YOUR OBJECTIVE -
For the entries below, print exactly the lines between the line holding "as (res & s' & Hr & _ & Hq)." and the line holding "destruct (wp_result _ _ _ (commit_succeeds", inclusive, and nothing else.

--- EXTRACTED RECORDS Enclosed Below ---

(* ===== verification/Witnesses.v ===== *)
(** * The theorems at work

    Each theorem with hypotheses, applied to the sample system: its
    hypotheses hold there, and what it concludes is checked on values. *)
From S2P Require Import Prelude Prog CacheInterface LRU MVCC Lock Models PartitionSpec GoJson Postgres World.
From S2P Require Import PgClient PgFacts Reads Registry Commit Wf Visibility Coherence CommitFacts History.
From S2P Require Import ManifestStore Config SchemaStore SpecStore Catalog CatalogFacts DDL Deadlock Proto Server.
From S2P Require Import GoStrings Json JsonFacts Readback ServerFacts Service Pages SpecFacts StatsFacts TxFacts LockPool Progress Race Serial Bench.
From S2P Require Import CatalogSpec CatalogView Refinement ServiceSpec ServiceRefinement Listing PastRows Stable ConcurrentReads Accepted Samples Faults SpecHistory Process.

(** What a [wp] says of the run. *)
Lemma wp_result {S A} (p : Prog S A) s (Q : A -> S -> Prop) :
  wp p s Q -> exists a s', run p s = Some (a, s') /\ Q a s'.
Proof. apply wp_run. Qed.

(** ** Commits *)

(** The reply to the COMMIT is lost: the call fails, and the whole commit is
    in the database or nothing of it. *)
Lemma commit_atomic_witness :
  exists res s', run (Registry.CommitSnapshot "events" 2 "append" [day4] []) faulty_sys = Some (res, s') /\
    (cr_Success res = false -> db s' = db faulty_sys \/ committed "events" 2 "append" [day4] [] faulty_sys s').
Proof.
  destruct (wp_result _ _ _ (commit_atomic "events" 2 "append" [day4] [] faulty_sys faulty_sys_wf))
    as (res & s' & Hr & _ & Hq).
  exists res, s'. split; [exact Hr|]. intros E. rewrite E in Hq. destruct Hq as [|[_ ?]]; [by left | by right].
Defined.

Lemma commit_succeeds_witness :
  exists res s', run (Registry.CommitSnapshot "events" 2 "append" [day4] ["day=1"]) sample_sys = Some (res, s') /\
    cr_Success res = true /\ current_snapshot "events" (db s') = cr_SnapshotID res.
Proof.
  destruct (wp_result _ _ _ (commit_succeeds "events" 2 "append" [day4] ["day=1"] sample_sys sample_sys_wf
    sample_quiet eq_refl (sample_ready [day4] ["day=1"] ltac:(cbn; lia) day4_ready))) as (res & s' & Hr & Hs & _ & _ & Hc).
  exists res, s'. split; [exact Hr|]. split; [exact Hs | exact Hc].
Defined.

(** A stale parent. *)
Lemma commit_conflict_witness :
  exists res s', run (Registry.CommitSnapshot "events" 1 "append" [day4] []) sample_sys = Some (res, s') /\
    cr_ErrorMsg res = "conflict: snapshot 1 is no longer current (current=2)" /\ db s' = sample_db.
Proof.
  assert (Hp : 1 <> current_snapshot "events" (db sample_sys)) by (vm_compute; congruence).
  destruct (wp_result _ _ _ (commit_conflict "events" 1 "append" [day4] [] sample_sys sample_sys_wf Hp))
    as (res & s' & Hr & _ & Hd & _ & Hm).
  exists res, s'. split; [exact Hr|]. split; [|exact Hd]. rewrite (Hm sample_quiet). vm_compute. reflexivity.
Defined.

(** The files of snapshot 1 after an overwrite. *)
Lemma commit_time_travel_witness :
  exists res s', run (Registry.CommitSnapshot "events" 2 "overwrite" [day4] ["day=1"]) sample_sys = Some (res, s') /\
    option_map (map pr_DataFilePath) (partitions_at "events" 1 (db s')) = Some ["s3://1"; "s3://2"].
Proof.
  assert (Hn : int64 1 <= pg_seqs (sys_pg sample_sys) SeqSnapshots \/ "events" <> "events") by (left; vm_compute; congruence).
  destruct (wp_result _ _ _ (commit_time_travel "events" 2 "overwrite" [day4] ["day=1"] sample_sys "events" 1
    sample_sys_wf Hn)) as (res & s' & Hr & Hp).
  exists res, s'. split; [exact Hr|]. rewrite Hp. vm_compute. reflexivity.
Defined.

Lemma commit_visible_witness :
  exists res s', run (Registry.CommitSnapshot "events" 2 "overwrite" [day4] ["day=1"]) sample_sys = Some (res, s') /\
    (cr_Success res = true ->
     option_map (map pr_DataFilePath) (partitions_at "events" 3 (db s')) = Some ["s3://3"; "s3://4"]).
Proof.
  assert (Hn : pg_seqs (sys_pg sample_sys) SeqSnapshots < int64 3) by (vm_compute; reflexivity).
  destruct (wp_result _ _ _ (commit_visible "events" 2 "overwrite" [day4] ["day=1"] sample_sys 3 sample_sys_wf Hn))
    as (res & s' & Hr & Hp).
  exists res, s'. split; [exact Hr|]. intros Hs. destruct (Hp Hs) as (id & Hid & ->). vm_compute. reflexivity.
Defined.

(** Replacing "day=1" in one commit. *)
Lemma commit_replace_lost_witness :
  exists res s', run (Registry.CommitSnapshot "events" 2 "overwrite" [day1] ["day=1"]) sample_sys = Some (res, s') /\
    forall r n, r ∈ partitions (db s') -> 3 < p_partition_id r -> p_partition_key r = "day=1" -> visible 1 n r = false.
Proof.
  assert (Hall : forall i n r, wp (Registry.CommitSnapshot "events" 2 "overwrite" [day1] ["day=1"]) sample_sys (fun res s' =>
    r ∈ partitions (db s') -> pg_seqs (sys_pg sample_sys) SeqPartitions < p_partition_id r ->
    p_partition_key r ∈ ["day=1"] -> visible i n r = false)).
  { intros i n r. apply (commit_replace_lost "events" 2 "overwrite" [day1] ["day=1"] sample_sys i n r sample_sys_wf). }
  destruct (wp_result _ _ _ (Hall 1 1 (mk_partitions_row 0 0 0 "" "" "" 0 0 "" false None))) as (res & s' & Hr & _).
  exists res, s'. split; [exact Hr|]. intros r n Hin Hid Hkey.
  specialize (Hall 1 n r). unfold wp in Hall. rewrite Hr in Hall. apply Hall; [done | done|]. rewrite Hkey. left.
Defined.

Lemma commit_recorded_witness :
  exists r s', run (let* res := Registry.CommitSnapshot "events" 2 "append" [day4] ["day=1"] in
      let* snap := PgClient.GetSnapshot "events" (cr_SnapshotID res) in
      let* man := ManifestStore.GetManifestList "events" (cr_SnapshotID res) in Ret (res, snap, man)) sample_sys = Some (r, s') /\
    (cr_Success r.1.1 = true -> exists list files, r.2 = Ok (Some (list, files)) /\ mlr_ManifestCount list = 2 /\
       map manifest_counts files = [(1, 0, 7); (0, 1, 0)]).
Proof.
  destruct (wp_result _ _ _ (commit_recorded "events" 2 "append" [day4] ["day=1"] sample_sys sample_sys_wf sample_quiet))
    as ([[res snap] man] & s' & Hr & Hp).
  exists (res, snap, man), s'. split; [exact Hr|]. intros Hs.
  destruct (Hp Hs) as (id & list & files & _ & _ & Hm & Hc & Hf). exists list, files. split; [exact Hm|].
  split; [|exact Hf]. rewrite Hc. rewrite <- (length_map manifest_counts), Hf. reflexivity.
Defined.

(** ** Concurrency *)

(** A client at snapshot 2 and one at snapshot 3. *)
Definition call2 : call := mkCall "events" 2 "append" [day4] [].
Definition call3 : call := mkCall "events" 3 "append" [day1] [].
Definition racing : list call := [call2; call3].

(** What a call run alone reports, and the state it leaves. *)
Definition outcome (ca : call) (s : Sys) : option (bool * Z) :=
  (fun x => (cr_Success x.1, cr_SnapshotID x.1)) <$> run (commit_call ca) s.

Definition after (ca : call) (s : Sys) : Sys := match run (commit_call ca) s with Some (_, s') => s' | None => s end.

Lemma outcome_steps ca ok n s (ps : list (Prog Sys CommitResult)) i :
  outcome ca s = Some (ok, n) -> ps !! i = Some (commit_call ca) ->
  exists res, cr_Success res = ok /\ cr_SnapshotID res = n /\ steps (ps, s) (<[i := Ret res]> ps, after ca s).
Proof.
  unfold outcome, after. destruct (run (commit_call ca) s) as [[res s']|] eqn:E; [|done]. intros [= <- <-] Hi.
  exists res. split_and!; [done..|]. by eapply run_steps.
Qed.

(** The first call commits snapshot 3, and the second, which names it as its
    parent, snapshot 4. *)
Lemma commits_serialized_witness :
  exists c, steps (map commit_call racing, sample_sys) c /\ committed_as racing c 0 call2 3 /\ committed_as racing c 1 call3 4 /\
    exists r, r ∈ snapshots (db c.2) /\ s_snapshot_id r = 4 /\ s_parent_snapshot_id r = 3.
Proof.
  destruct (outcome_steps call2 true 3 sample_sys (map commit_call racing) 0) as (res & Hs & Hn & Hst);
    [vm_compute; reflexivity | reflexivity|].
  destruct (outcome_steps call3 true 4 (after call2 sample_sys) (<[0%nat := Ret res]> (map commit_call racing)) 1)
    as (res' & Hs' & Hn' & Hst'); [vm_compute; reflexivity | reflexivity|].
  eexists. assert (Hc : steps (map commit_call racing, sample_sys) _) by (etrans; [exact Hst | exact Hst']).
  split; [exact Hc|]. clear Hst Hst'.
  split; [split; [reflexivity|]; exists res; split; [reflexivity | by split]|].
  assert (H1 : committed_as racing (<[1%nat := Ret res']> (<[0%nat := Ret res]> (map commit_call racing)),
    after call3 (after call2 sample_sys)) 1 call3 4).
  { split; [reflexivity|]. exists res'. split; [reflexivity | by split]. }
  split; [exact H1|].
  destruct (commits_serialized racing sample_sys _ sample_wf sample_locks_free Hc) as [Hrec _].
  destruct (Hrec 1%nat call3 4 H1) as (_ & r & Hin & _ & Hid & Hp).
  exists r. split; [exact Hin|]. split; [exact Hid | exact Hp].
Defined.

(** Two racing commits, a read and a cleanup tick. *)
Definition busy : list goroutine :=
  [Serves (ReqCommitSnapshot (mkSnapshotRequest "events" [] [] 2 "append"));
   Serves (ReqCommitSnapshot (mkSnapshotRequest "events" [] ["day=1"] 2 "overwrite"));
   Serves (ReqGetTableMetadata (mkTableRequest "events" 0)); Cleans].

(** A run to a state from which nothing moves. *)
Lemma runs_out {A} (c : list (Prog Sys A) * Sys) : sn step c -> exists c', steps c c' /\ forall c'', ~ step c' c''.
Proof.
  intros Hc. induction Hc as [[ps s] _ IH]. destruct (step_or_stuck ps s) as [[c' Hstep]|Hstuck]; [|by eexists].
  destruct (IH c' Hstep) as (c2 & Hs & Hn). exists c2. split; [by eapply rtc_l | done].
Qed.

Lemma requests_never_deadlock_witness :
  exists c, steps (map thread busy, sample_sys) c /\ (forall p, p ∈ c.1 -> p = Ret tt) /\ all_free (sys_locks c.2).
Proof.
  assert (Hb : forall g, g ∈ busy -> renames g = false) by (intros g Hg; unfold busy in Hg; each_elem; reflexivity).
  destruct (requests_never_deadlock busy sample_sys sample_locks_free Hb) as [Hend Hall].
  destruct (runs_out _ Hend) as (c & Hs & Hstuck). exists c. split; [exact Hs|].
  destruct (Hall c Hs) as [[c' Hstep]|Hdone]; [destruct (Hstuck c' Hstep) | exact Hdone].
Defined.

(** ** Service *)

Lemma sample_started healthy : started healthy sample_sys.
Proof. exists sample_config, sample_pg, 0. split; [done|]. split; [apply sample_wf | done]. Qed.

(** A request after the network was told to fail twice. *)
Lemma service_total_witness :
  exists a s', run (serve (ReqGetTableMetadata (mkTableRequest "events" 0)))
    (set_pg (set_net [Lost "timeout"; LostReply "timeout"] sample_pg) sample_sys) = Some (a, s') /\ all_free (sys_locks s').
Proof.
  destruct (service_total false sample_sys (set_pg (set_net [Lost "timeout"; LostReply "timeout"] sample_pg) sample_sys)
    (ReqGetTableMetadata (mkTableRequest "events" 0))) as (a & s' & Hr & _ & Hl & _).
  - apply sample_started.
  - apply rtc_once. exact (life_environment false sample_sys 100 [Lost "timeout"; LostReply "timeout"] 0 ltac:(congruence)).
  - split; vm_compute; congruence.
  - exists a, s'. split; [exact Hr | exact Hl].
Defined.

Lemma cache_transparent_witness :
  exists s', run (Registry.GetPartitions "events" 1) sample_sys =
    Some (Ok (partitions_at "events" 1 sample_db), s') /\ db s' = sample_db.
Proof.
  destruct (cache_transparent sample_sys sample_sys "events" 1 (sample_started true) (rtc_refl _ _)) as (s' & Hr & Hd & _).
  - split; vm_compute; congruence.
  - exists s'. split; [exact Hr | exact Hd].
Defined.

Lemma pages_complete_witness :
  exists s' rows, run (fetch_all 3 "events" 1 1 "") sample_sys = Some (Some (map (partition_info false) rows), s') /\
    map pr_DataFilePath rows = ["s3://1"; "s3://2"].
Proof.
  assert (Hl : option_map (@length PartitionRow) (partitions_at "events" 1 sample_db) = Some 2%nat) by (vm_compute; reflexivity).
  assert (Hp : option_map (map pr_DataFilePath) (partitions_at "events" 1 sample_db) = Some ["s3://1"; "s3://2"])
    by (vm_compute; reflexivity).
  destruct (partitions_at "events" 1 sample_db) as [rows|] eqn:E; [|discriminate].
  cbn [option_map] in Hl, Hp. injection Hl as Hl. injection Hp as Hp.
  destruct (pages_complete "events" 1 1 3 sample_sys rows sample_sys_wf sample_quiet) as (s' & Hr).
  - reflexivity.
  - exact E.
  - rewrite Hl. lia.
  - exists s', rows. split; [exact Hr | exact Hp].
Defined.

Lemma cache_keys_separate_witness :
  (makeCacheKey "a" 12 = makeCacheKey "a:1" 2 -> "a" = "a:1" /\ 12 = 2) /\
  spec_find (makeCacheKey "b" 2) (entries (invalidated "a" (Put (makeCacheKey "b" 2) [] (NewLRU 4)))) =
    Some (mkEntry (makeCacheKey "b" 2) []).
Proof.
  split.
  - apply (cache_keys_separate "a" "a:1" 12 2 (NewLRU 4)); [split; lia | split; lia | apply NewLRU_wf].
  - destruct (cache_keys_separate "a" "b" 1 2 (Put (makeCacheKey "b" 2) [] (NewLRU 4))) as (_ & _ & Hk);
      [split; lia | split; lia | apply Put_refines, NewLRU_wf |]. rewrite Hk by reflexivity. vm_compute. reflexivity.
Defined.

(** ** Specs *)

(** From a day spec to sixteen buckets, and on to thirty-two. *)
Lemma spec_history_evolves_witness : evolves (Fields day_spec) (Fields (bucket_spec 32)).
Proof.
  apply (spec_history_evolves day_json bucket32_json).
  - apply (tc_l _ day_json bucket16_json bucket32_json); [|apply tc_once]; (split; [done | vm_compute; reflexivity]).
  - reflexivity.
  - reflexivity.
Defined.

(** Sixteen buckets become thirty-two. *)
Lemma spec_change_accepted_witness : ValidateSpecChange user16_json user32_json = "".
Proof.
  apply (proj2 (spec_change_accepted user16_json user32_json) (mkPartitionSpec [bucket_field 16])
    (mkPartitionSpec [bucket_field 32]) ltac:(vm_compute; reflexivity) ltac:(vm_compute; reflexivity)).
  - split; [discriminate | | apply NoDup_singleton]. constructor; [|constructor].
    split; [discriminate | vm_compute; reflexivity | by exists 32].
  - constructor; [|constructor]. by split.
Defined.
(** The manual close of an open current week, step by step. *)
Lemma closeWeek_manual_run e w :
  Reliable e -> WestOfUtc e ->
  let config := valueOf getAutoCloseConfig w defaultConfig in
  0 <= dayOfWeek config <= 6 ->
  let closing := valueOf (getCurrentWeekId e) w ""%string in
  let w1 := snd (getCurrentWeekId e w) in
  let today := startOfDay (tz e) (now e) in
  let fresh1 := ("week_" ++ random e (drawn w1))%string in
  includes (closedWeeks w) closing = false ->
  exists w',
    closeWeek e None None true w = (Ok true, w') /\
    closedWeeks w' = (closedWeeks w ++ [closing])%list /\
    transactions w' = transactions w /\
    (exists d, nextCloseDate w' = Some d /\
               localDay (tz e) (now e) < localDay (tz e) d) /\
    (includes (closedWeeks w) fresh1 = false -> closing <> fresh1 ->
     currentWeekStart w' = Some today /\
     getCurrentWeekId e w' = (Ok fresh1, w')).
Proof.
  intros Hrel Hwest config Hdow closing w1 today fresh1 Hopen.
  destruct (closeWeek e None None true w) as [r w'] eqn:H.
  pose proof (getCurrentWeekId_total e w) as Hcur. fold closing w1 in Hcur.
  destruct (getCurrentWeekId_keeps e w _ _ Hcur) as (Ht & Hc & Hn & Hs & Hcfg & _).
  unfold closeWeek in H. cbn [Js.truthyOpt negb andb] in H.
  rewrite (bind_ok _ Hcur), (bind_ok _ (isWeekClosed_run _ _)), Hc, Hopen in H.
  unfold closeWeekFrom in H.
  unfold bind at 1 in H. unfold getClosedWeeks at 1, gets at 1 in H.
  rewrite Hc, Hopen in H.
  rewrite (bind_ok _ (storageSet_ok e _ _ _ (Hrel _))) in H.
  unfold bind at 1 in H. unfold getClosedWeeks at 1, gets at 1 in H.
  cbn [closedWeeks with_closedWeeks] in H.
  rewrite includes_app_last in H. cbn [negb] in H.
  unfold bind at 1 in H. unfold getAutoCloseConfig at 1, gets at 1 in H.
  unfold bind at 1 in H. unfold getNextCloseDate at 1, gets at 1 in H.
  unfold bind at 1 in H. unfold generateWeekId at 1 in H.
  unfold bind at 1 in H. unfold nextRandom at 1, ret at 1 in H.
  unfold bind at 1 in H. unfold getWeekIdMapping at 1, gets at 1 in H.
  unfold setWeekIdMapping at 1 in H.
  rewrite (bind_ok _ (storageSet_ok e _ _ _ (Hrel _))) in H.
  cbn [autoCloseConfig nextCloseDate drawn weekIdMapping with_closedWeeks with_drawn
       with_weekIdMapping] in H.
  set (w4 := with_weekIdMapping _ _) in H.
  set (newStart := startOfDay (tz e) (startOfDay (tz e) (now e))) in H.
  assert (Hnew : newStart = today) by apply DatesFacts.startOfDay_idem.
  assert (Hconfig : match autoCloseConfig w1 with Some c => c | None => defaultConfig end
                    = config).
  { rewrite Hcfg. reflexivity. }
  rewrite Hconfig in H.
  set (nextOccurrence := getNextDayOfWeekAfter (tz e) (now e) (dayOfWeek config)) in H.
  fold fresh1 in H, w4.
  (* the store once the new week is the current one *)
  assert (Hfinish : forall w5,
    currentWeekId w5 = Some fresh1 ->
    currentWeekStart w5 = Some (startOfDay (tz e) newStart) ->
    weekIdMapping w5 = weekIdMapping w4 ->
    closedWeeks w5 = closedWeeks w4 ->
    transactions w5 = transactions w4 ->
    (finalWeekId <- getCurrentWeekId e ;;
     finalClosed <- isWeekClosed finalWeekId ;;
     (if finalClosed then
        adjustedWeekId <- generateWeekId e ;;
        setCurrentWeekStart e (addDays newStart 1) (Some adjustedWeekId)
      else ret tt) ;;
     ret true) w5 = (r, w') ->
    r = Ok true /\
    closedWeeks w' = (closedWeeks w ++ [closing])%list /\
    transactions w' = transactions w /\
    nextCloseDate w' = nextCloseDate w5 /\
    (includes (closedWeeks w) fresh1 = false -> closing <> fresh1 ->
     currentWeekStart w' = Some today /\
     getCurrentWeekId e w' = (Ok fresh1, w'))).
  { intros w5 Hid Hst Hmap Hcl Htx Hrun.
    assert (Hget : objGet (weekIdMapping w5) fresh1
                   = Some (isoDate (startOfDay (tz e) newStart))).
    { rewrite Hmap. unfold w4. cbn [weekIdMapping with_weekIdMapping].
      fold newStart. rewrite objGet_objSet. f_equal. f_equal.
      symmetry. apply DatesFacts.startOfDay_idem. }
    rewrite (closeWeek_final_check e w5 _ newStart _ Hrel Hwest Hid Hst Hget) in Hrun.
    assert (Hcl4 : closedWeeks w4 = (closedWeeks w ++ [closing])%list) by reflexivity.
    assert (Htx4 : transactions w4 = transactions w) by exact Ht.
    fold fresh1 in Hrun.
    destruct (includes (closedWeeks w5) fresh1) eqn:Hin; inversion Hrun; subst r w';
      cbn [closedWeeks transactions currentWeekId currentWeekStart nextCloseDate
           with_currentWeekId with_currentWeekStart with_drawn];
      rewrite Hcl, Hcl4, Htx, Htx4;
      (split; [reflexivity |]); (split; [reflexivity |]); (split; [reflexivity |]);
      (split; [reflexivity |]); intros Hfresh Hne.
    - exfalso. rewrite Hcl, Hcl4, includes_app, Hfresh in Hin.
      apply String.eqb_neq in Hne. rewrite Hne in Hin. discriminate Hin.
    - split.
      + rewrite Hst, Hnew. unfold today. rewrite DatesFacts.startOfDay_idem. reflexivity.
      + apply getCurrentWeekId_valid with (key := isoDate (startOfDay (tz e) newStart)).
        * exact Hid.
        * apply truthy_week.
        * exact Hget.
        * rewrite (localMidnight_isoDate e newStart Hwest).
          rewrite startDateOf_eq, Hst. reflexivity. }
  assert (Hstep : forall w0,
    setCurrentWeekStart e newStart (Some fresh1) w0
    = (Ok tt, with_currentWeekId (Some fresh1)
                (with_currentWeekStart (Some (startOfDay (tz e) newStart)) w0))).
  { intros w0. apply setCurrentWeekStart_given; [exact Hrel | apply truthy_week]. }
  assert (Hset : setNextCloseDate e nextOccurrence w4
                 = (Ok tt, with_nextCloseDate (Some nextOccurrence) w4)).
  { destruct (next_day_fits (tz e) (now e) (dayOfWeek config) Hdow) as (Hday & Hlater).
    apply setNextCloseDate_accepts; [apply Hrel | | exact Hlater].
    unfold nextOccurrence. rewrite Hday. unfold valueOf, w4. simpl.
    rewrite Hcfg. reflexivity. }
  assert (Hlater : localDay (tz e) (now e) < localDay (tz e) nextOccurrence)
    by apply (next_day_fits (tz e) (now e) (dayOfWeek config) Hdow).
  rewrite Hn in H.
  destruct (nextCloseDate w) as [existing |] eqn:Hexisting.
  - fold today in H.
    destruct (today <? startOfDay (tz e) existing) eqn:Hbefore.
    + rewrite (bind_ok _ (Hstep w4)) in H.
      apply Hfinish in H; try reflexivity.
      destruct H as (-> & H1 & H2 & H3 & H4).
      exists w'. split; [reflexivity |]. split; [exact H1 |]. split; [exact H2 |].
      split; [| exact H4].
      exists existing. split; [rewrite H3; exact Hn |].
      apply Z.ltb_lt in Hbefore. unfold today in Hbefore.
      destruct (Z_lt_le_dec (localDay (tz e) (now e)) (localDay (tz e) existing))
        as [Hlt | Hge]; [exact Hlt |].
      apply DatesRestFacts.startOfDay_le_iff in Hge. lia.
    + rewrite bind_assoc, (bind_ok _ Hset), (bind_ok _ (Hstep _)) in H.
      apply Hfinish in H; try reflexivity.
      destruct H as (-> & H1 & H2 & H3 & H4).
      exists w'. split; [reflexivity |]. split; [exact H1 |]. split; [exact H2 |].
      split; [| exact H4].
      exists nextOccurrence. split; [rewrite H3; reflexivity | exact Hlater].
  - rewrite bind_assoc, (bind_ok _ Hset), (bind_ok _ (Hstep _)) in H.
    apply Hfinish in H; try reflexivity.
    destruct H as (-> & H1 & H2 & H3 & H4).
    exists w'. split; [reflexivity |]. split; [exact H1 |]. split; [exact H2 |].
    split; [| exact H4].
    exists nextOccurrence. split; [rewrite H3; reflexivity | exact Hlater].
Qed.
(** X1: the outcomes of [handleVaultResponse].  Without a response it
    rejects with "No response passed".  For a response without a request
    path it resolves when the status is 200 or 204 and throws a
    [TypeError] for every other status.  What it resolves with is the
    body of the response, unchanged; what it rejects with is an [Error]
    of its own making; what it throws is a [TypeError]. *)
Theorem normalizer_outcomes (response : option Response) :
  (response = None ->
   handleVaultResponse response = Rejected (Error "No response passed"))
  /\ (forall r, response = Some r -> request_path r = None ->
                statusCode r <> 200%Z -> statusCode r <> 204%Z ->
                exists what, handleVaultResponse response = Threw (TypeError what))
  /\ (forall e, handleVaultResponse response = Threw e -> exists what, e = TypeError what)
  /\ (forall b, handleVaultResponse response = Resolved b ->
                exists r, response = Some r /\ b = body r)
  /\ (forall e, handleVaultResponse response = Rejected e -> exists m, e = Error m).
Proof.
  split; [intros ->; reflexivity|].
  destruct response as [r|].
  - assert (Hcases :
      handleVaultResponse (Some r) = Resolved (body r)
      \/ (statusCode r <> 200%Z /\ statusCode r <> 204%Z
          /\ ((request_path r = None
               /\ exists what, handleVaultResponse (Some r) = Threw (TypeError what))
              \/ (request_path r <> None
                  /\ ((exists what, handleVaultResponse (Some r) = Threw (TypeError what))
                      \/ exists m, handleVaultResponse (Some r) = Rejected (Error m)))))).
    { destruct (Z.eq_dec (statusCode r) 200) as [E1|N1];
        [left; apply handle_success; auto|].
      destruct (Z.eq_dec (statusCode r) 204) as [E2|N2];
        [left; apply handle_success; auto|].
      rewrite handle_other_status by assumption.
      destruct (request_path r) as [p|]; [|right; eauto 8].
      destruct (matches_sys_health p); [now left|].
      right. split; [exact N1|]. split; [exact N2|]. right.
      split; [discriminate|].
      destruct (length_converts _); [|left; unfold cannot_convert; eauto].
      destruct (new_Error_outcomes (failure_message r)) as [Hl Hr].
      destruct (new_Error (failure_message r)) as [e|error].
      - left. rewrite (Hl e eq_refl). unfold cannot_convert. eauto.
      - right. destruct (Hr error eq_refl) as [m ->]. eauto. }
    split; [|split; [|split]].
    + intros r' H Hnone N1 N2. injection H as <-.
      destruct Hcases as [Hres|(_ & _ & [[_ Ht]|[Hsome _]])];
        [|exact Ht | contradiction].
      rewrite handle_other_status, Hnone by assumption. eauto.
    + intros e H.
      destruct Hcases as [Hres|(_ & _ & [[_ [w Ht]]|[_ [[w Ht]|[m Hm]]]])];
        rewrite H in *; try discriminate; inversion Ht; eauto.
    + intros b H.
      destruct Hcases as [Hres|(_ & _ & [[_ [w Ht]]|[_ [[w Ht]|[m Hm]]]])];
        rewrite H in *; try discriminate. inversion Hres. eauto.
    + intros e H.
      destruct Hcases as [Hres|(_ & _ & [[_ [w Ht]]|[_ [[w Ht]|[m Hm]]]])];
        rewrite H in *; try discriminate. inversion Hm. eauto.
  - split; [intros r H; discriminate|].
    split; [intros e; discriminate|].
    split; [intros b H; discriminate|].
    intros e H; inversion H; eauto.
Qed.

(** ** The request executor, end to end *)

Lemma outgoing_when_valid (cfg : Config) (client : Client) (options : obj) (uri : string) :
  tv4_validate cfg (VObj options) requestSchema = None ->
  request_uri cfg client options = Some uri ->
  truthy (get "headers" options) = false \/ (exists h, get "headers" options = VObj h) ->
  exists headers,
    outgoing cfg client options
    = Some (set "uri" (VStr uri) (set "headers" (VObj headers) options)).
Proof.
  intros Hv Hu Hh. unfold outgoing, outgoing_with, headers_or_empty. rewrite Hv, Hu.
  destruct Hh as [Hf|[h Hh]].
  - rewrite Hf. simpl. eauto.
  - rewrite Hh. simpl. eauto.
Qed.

--- End of Enclosed EXTRACTED RECORDS ---

ANSWER BOX -
    as (res & s' & Hr & _ & Hq).
  exists res, s'. split; [exact Hr|]. intros E. rewrite E in Hq. destruct Hq as [|[_ ?]]; [by left | by right].
Defined.

Lemma commit_succeeds_witness :
  exists res s', run (Registry.CommitSnapshot "events" 2 "append" [day4] ["day=1"]) sample_sys = Some (res, s') /\
    cr_Success res = true /\ current_snapshot "events" (db s') = cr_SnapshotID res.
Proof.
  destruct (wp_result _ _ _ (commit_succeeds "events" 2 "append" [day4] ["day=1"] sample_sys sample_sys_wf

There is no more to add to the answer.